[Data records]
Start of Block

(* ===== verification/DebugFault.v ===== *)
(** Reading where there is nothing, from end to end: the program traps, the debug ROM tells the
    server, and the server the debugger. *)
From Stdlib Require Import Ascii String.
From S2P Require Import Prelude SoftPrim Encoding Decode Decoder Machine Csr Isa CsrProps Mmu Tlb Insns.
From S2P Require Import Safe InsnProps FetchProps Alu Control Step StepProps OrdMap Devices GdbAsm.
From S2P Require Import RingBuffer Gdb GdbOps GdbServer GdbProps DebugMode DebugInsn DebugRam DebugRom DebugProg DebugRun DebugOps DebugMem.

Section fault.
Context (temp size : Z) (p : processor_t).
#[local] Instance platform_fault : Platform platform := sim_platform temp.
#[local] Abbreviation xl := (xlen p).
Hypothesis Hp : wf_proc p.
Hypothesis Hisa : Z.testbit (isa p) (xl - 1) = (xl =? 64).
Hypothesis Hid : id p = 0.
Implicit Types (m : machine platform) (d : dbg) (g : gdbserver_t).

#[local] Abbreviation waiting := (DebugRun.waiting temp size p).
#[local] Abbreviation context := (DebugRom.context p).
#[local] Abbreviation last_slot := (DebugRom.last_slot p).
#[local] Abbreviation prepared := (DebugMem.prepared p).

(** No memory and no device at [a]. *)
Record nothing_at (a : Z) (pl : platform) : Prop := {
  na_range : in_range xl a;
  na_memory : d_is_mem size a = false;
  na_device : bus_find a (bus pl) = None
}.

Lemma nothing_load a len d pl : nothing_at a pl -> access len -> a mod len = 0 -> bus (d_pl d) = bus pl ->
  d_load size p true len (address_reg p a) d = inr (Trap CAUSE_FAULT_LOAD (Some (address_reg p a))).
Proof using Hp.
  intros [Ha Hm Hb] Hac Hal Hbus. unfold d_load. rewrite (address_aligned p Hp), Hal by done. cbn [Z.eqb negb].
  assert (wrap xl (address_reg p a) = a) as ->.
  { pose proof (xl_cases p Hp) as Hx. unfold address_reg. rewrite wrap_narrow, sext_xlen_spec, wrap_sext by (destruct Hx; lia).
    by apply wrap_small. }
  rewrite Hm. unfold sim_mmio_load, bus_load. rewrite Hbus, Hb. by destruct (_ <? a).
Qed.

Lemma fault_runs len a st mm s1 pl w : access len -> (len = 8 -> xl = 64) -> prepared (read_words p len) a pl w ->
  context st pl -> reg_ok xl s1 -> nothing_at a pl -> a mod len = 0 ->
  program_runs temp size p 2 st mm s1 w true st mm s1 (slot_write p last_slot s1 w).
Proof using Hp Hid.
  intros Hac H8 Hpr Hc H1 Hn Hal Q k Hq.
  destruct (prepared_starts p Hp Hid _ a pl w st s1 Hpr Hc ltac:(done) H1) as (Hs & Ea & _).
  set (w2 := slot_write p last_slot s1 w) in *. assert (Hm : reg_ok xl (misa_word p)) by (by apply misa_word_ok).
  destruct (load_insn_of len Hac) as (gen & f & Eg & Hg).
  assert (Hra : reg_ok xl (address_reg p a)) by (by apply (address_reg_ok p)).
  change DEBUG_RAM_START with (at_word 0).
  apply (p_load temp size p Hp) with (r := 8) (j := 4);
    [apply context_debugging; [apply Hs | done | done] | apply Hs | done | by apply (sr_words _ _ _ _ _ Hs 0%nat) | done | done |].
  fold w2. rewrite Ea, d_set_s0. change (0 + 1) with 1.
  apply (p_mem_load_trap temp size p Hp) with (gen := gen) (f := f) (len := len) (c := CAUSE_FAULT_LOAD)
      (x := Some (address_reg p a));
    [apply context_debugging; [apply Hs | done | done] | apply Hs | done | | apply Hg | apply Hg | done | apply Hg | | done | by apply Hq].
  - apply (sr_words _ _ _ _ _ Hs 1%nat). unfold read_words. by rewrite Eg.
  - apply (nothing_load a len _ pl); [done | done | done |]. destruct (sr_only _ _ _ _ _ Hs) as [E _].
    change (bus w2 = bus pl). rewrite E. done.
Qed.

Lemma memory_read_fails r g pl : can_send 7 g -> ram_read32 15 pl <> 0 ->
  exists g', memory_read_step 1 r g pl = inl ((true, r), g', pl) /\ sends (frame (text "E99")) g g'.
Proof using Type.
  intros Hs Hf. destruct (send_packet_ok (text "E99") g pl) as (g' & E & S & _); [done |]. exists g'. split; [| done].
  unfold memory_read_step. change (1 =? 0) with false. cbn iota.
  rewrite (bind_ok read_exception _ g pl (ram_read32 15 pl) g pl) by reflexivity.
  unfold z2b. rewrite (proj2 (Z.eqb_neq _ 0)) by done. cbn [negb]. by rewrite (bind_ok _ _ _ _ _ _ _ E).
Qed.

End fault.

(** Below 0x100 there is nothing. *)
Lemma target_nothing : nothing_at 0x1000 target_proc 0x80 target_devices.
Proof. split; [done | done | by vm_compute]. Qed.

End of Block

▶ EXERCISE REQUIREMENTS
Return only the lines between the one holding "#[local] Instance platform_fault" and the one holding "Hypothesis Hid : id p = 0.", inclusive, exactly as they appear above.

▶ RESPONSE TO THE EXERCISE
#[local] Instance platform_fault : Platform platform := sim_platform temp.
#[local] Abbreviation xl := (xlen p).
Hypothesis Hp : wf_proc p.
Hypothesis Hisa : Z.testbit (isa p) (xl - 1) = (xl =? 64).
Hypothesis Hid : id p = 0.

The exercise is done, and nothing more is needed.